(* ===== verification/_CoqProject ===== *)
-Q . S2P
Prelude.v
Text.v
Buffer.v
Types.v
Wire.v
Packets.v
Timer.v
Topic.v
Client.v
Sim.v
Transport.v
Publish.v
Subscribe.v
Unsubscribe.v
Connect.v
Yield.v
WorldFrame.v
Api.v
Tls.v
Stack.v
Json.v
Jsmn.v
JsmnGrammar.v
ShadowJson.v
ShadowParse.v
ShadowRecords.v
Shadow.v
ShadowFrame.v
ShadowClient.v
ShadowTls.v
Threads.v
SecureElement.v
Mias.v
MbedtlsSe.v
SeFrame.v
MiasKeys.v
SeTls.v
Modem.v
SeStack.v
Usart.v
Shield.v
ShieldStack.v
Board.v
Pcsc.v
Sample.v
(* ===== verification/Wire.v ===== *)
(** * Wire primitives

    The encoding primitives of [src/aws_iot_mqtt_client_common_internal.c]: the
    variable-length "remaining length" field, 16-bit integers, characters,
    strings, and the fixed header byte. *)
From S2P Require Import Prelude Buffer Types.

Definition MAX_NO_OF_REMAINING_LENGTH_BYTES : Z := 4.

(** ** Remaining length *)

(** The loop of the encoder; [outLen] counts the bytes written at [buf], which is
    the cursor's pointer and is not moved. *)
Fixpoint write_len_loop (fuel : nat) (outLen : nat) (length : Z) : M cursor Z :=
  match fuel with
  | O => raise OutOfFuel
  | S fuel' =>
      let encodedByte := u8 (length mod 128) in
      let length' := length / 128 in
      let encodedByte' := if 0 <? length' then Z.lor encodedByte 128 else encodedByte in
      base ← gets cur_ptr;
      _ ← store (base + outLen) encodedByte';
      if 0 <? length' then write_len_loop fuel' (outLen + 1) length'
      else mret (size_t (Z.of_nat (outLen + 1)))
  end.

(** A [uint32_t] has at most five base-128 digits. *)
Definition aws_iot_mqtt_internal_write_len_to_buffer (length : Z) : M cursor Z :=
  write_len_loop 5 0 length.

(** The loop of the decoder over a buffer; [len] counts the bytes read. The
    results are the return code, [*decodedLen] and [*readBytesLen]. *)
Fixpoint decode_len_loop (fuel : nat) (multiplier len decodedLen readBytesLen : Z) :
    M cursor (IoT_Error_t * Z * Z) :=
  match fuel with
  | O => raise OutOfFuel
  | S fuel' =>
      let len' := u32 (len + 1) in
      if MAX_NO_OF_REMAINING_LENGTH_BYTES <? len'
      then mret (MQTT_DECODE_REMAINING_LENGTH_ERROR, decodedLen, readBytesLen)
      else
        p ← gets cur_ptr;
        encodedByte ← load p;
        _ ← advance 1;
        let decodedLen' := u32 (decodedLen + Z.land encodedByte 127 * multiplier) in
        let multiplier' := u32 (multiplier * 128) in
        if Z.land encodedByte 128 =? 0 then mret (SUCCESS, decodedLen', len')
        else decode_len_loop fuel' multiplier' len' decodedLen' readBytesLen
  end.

──────────────────────────────

- **YOUR TASK**
Word for word, reproduce every line of the data.

- **SOLUTION**
(* ===== verification/_CoqProject ===== *)
-Q . S2P
Prelude.v
Text.v
Buffer.v
Types.v
Wire.v
Packets.v
Timer.v
Topic.v
Client.v
Sim.v
Transport.v
Publish.v
Subscribe.v
Unsubscribe.v
Connect.v
Yield.v
WorldFrame.v
Api.v
Tls.v
Stack.v
Json.v
Jsmn.v
JsmnGrammar.v
ShadowJson.v
ShadowParse.v
ShadowRecords.v
Shadow.v
ShadowFrame.v
ShadowClient.v
ShadowTls.v
Threads.v
SecureElement.v
Mias.v
MbedtlsSe.v
SeFrame.v
MiasKeys.v
SeTls.v
Modem.v
SeStack.v
Usart.v
Shield.v
ShieldStack.v
Board.v
Pcsc.v
Sample.v
(* ===== verification/Wire.v ===== *)
(** * Wire primitives

    The encoding primitives of [src/aws_iot_mqtt_client_common_internal.c]: the
    variable-length "remaining length" field, 16-bit integers, characters,
    strings, and the fixed header byte. *)
From S2P Require Import Prelude Buffer Types.

Definition MAX_NO_OF_REMAINING_LENGTH_BYTES : Z := 4.

(** ** Remaining length *)

(** The loop of the encoder; [outLen] counts the bytes written at [buf], which is
    the cursor's pointer and is not moved. *)
Fixpoint write_len_loop (fuel : nat) (outLen : nat) (length : Z) : M cursor Z :=
  match fuel with
  | O => raise OutOfFuel
  | S fuel' =>
      let encodedByte := u8 (length mod 128) in
      let length' := length / 128 in
      let encodedByte' := if 0 <? length' then Z.lor encodedByte 128 else encodedByte in
      base ← gets cur_ptr;
      _ ← store (base + outLen) encodedByte';
      if 0 <? length' then write_len_loop fuel' (outLen + 1) length'
      else mret (size_t (Z.of_nat (outLen + 1)))
  end.

(** A [uint32_t] has at most five base-128 digits. *)
Definition aws_iot_mqtt_internal_write_len_to_buffer (length : Z) : M cursor Z :=
  write_len_loop 5 0 length.

(** The loop of the decoder over a buffer; [len] counts the bytes read. The
    results are the return code, [*decodedLen] and [*readBytesLen]. *)
Fixpoint decode_len_loop (fuel : nat) (multiplier len decodedLen readBytesLen : Z) :
    M cursor (IoT_Error_t * Z * Z) :=
  match fuel with
  | O => raise OutOfFuel
  | S fuel' =>
      let len' := u32 (len + 1) in
      if MAX_NO_OF_REMAINING_LENGTH_BYTES <? len'
      then mret (MQTT_DECODE_REMAINING_LENGTH_ERROR, decodedLen, readBytesLen)
      else
        p ← gets cur_ptr;
        encodedByte ← load p;
        _ ← advance 1;
        let decodedLen' := u32 (decodedLen + Z.land encodedByte 127 * multiplier) in
        let multiplier' := u32 (multiplier * 128) in
        if Z.land encodedByte 128 =? 0 then mret (SUCCESS, decodedLen', len')
        else decode_len_loop fuel' multiplier' len' decodedLen' readBytesLen
  end.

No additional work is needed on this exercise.